Dia tidak mengerti mengapa teknik melempar keluarga Uchiha memiliki begitu banyak gerakan yang tidak perlu.

"Selanjutnya, Haruno Sakura"

Setelah beberapa kandidat menyelesaikan tes, akhirnya giliran Sakura.

Sakura meraih tas ninja dan mengeluarkan shurikennya.

"Shua—

Kepulan kepulan kepulan..."

Sepuluh senjata rahasia menembus tepat ke sasarannya.

Berbeda dengan gerakan mewah Sasuke, Sakura hanya melambaikan tangannya dengan bersih dan senjata rahasianya mengenai sasaran satu demi satu.

Dengan teknik melempar yang dipelajari Sakura dari Tenten, sudah lebih dari cukup untuk menghadapi ujian semacam ini.

Sakura secara alami bisa menambahkan busur pada lintasan penerbangan shuriken seperti Sasuke.

Ya, tapi itu tidak perlu.

Jika semuanya tepat sasaran, Anda dapat mengoper dengan nilai penuh, dan tidak peduli seberapa bagus Anda melempar, Anda tidak akan mendapatkan poin tambahan.

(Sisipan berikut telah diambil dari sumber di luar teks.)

(* ===== verification/Bank.v ===== *)
(** * The bank the program keeps

    An abstract, executable specification of the whole: accounts hold an amount,
    orders move along the lifecycle, money moves only between accounts and only
    when a customer can pay.  Nothing here knows of tables, events, faults or
    retries; BankRefinement.v proves that the program implements it. *)

From stdpp Require Import base list gmap strings numbers.
From Stdlib Require Import ZArith Lia.
From S2P Require Import Prelude TransferDomain.

Open Scope string_scope.
Open Scope Z_scope.

Section Bank.
Context {K : Type} `{Countable K}.

(** ** The state *)

Record Holding := mkHolding {
  h_currency : string;
  h_customer : bool;
  h_amount : Z
}.

(** An amount moved on an account. *)
Record Leg := mkLeg {
  leg_account : K;
  leg_currency : string;
  leg_amount : Z
}.

Record Order := mkOrder {
  or_requester : K;
  or_key : string;
  or_source : K;
  or_destination : K;
  or_currency : string;
  or_amount : Z;
  or_status : Status
}.

Record Bank := mkBank {
  holdings : gmap K Holding;
  orders : gmap K Order;
  (** Who decided the review of an order, and how. *)
  verdicts : gmap K (string * string)
}.

#[export] Instance Holding_eq_dec : EqDecision Holding.
Proof. solve_decision. Defined.

#[export] Instance Order_eq_dec : EqDecision Order.
Proof. solve_decision. Defined.

Definition set_status (st : Status) (o : Order) : Order :=
  mkOrder (or_requester o) (or_key o) (or_source o) (or_destination o) (or_currency o) (or_amount o) st.

(** ** Moving money *)

Definition leg_sum (a : K) (legs : list Leg) : Z :=
  foldr (fun l acc => (if decide (leg_account l = a) then leg_amount l else 0) + acc) 0 legs.

Definition leg_total (cur : string) (legs : list Leg) : Z :=
  foldr (fun l acc => (if decide (leg_currency l = cur) then leg_amount l else 0) + acc) 0 legs.

Definition add_amount (z : Z) (h : Holding) : Holding := mkHolding (h_currency h) (h_customer h) (h_amount h + z).

(** The account of a leg can take its share: it has the currency, the new amount
    is an [int64], and a customer does not owe. *)
Definition takes_leg (hs : gmap K Holding) (legs : list Leg) (l : Leg) : bool :=
  match hs !! leg_account l with
  | Some h =>
      let amount := h_amount h + leg_sum (leg_account l) legs in
      bool_decide (h_currency h = leg_currency l) && bool_decide (in_int64 amount) && (negb (h_customer h) || (0 <=? amount))
  | None => false
  end.

(** All legs at once, or nothing; every currency sums to zero. *)
Definition book (legs : list Leg) (hs : gmap K Holding) : option (gmap K Holding) :=
  if forallb (takes_leg hs legs) legs && forallb (fun l => leg_total (leg_currency l) legs =? 0) legs
  then Some (map_imap (fun a h => Some (add_amount (leg_sum a legs) h)) hs)
  else None.

Definition order_legs (o : Order) : list Leg :=
  [mkLeg (or_source o) (or_currency o) (- or_amount o); mkLeg (or_destination o) (or_currency o) (or_amount o)].

(** ** Orders *)

Definition key_used (requester : K) (key : string) (os : gmap K Order) : bool :=
  existsb (fun x => bool_decide (or_requester x.2 = requester) && bool_decide (or_key x.2 = key)) (map_to_list os).

(** A new order: its identifier and its requester's key are unused. *)
Definition place (id : K) (o : Order) (os : gmap K Order) : option (gmap K Order) :=
  if bool_decide (os !! id = None) && negb (key_used (or_requester o) (or_key o) os) && (0 <? or_amount o) &&
     negb (bool_decide (or_source o = or_destination o))
  then Some (<[id := o]> os)
  else None.

(** One edge of the lifecycle. *)
Definition advance_order (id : K) (from to : Status) (os : gmap K Order) : option (gmap K Order) :=
  match os !! id with
  | Some o => if bool_decide (or_status o = from) && allowed from to then Some (<[id := set_status to o]> os) else None
  | None => None
  end.

Definition short_of_funds (hs : gmap K Holding) (o : Order) : bool :=
  match hs !! or_source o with
  | Some h => h_customer h && (h_amount h <? or_amount o)
  | None => false
  end.

(** Accounts that do not exist yet. *)
Definition all_new (accounts : gmap K string) (hs : gmap K Holding) : bool :=
  forallb (fun x => bool_decide (hs !! x.1 = None)) (map_to_list accounts).

(** ** What can happen *)

Inductive BankEvent :=
| Opened (accounts : gmap K string)
| Booked (legs : list Leg)
| Ordered (id : K) (o : Order)
| Transferred (id : K) (o : Order)
| Assessed (id : K) (to : Status)
| Reviewed (id : K) (subject : string) (to : Status)
| Settled (id : K)
| Refused (id : K).

Definition bank_apply (b : Bank) (ev : BankEvent) : option Bank :=
  match ev with
  | Opened accounts =>
      if all_new accounts (holdings b)
      then Some (mkBank (((fun cur => mkHolding cur true 0) <$> accounts) ∪ holdings b) (orders b) (verdicts b))
      else None
  | Booked legs => hs ← book legs (holdings b); Some (mkBank hs (orders b) (verdicts b))
  | Ordered id o =>
      if bool_decide (or_status o = StatusPendingRisk)
      then os ← place id o (orders b); Some (mkBank (holdings b) os (verdicts b))
      else None
  | Transferred id o =>
      if bool_decide (or_status o = StatusCompleted)
      then os ← place id o (orders b); hs ← book (order_legs o) (holdings b); Some (mkBank hs os (verdicts b))
      else None
  | Assessed id to =>
      os ← advance_order id StatusPendingRisk to (orders b); Some (mkBank (holdings b) os (verdicts b))
  | Reviewed id subject to =>
      if bool_decide (verdicts b !! id = None) && negb (bool_decide (subject = ""))
      then os ← advance_order id StatusReviewRequired to (orders b);
           Some (mkBank (holdings b) os (<[id := (subject, status_String to)]> (verdicts b)))
      else None
  | Settled id =>
      o ← orders b !! id; os ← advance_order id StatusApproved StatusCompleted (orders b);
      hs ← book (order_legs o) (holdings b); Some (mkBank hs os (verdicts b))
  | Refused id =>
      o ← orders b !! id;
      if short_of_funds (holdings b) o
      then os ← advance_order id StatusApproved StatusFailed (orders b); Some (mkBank (holdings b) os (verdicts b))
      else None
  end.

(** [bank_run b evs]: the events in order; [None] when one is not possible. *)
Fixpoint bank_run (b : Bank) (evs : list BankEvent) : option Bank :=
  match evs with
  | [] => Some b
  | ev :: rest => b' ← bank_apply b ev; bank_run b' rest
  end.

Lemma bank_run_app b evs1 evs2 b' : bank_run b evs1 = Some b' -> bank_run b (evs1 ++ evs2) = bank_run b' evs2.
Proof.
  revert b. induction evs1 as [|ev evs1 IH]; intros b; cbn; [by intros [= ->]|].
  destruct (bank_apply b ev) as [b1|]; [|done]. cbn. apply IH.
Qed.

(** ** When the operations succeed *)

Lemma leg_sum_0 a legs : a ∉ leg_account <$> legs -> leg_sum a legs = 0.
Proof.
  induction legs as [|l legs IH]; cbn; [done|]. intros [Hne Hn]%not_elem_of_cons. unfold leg_sum in IH |- *.
  rewrite IH by done. by rewrite decide_False.
Qed.

Lemma book_Some legs hs :
  Forall (fun l => takes_leg hs legs l = true) legs -> (forall cur, leg_total cur legs = 0) ->
  book legs hs = Some (map_imap (fun a h => Some (add_amount (leg_sum a legs) h)) hs).
Proof.
  intros Ht Hz. unfold book. assert (forallb (takes_leg hs legs) legs = true) as ->.
  { apply forallb_forall. intros l Hl%list_elem_of_In. rewrite list.Forall_forall in Ht. by apply Ht. }
  assert (forallb (fun l => leg_total (leg_currency l) legs =? 0) legs = true) as ->; [|done].
  apply forallb_forall. intros l _. by rewrite Hz.
Qed.

Lemma key_used_false requester key os :
  (forall id o, os !! id = Some o -> or_requester o = requester -> or_key o <> key) -> key_used requester key os = false.
Proof.
  intros Hk. unfold key_used. destruct (existsb _ _) eqn:E; [|done]. exfalso.
  apply existsb_exists in E as ([id o] & Hin%list_elem_of_In%elem_of_map_to_list & Hb). cbn in Hb. bool_simpl. by eapply Hk.
Qed.

Lemma place_Some id o os :
  os !! id = None -> (forall id1 o1, os !! id1 = Some o1 -> or_requester o1 = or_requester o -> or_key o1 <> or_key o) ->
  0 < or_amount o -> or_source o <> or_destination o -> place id o os = Some (<[id := o]> os).
Proof.
  intros Hn Hk Ha Hs. unfold place. rewrite key_used_false by done. rewrite bool_decide_eq_true_2, bool_decide_eq_false_2 by done.
  by rewrite (proj2 (Z.ltb_lt _ _) Ha).
Qed.

Lemma advance_Some id from to os o :
  os !! id = Some o -> or_status o = from -> allowed from to = true ->
  advance_order id from to os = Some (<[id := set_status to o]> os).
Proof. intros Ho Hs Ha. unfold advance_order. by rewrite Ho, Ha, bool_decide_eq_true_2. Qed.

End Bank.

Arguments Leg : clear implicits.
Arguments Order : clear implicits.
Arguments Bank K {_ _}.
Arguments BankEvent K {_ _}.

Mereka yang dengan sengaja menambah kesulitan untuk dirinya sendiri berarti mengalami keterbelakangan mental atau sok.

Setelah mendengar penilaian skor penuh mereka, terjadi keributan besar di antara penonton.

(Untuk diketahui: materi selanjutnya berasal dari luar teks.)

(** A retry reuses the slice [prepared.changes]; [lockAndCalculateBalances]
    overwrites both fields of every slot before any is read again. *)
Definition postOnce (prepared : preparedEntry) : Service -> World -> Result unit * World :=
  run_tx true (r ← postPrepared prepared; _ ← commit; mret r).

(** The retry loop, on the attempts that are left and the last failure. *)
Fixpoint post_attempts (left : nat) (prepared : preparedEntry) (lastErr : error) (s : Service) (w : World)
    : Result unit * World :=
  match left with
  | O => (Err (ErrSerializationFailure :: lastErr), w)
  | S left' =>
      if cancelled s (tick w) then (Err [ContextCanceled], w)
      else
        let '(r, w') := postOnce prepared s w in
        match r with
        | Ok _ => (Ok tt, w')
        | Err e =>
            if isRetryableTransaction e then post_attempts left' prepared e s w'
            else (Err (classifyPostError e), w')
        end
  end.

Definition Post (entry : JournalEntry) (s : Service) (w : World) : Result unit * World :=
  match prepareEntry entry with
  | Err e => (Err e, w)
  | Ok prepared => post_attempts maxTransactionAttempts prepared [] s w
  end.

Definition PostTx (entry : JournalEntry) : Tx unit :=
  prepared ← lift (prepareEntry entry);
  map_err classifyPostError (postPrepared prepared).

Definition restoreEntry (record : storedEntry) (postings : list Posting) : Tx JournalEntry :=
  if bool_decide (se_entryType record = "standard") then
    lift (wrap_err [ErrCorruptData]
      (NewJournalEntry (mkEntryParams (se_id record) postings (se_recordedAt record))))
  else if negb (bool_decide (se_entryType record = "reversal")) then lift (Err [ErrCorruptData])
  else
    sourceID ← lift (wrap_err [ErrCorruptData] (parseUUID (se_reversesID record)));
    sourceRecord ← wrap_tx [ErrCorruptData] (selectEntry sourceID);
    sourcePostings ← wrap_tx [ErrCorruptData] (selectPostings sourceID);
    source ← lift (wrap_err [ErrCorruptData]
      (NewJournalEntry (mkEntryParams (se_id sourceRecord) sourcePostings (se_recordedAt sourceRecord))));
    reversal ← lift (wrap_err [ErrCorruptData] (Reverse source (se_id record) (se_recordedAt record)));
    lift (if negb (equalPostings (Journal.postings reversal) postings) then Err [ErrCorruptData] else Ok reversal).

Definition Get (entryID : string) (s : Service) (w : World) : Result JournalEntry * World :=
  match parseUUID entryID with
  | Err e => (Err (ErrInvalidArgument :: e), w)
  | Ok parsedID =>
      run_tx true
        (result ←
           (record ← selectEntry parsedID;
            postings ← selectPostings parsedID;
            restoreEntry record postings);
         _ ← commit;
         mret result) s w
  end.

Record BalanceDiscrepancy := mkDiscrepancy {
  AccountID : string;
  bd_Currency : string;
  LedgerMinor : string;
  SnapshotMinor : string
}.

(** [SUM(amount_minor) ... GROUP BY account_id, currency] of one group. *)
Definition ledger_sum (account : UUID) (currency : string) (postings : list PostingRow) : Z :=
  foldr (fun p acc => (if bool_decide (po_account p = account) && bool_decide (po_currency p = currency)
                       then po_amount p else 0) + acc) 0 postings.

(** [selectBalanceDiscrepanciesQuery]: the sums are compared as decimal text. *)
Definition selectBalanceDiscrepanciesQuery (d : DB) : list BalanceDiscrepancy :=
  (fun '(a, b) => mkDiscrepancy (uuid_text a) (bal_currency b)
                    (pretty (ledger_sum a (bal_currency b) (t_postings d))) (pretty (balance_minor b))) <$>
    merge_sort uuid_row_le
      (filter (fun '(a, b) => pretty (ledger_sum a (bal_currency b) (t_postings d)) <> pretty (balance_minor b))
         (map_to_list (t_balances d))).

"Apakah Sakura begitu baik?"

"Dia mengambil cuti sebulan..."

“Dia sengaja mengambil cuti sebulan, bukankah dia berlatih lebih diam-diam?”

Para siswa tampak bingung atau terkejut.

Namun, Uchiha Sasuke mengangkat mulutnya dengan jijik terhadap Sakura:

Perjalanannya masih panjang. Saya menguasai keterampilan melempar tingkat ini dua tahun lalu.

Sakura: ? ? ?

Selanjutnya adalah tes tiga keterampilan tubuh.

Sakura menggunakan keterampilan transformasi, dan dia dengan sempurna berubah menjadi Mizuki tanpa persiapan apa pun.

Iruka dan Mizuki, pengawas, memandang Sakura dari atas ke bawah, dan segera memberinya nilai penuh.

"Sakura, aku tidak menyangka kamu akan lulus dengan nilai penuh. Aku tahu kamu bisa melakukannya."

Iruka memberikan Sakura pelindung dahi ninja, matanya penuh kepuasan.

"Baiklah, terima kasih atas ajaranmu selama ini, Tuan Iruka."

Sakura mengambil pelindung dahi, tapi dia tidak menggunakannya sebagai ikat kepala seperti di anime;

Sebaliknya, dia menggunakannya untuk melindungi dirinya sendiri

Saya sendiri telah mengikat kuncir kuda.

Tirai plot anime telah dibuka. Mulai hari ini, saya juga seorang ninja.

Dunia Ninja, apakah kamu siap menyambutku?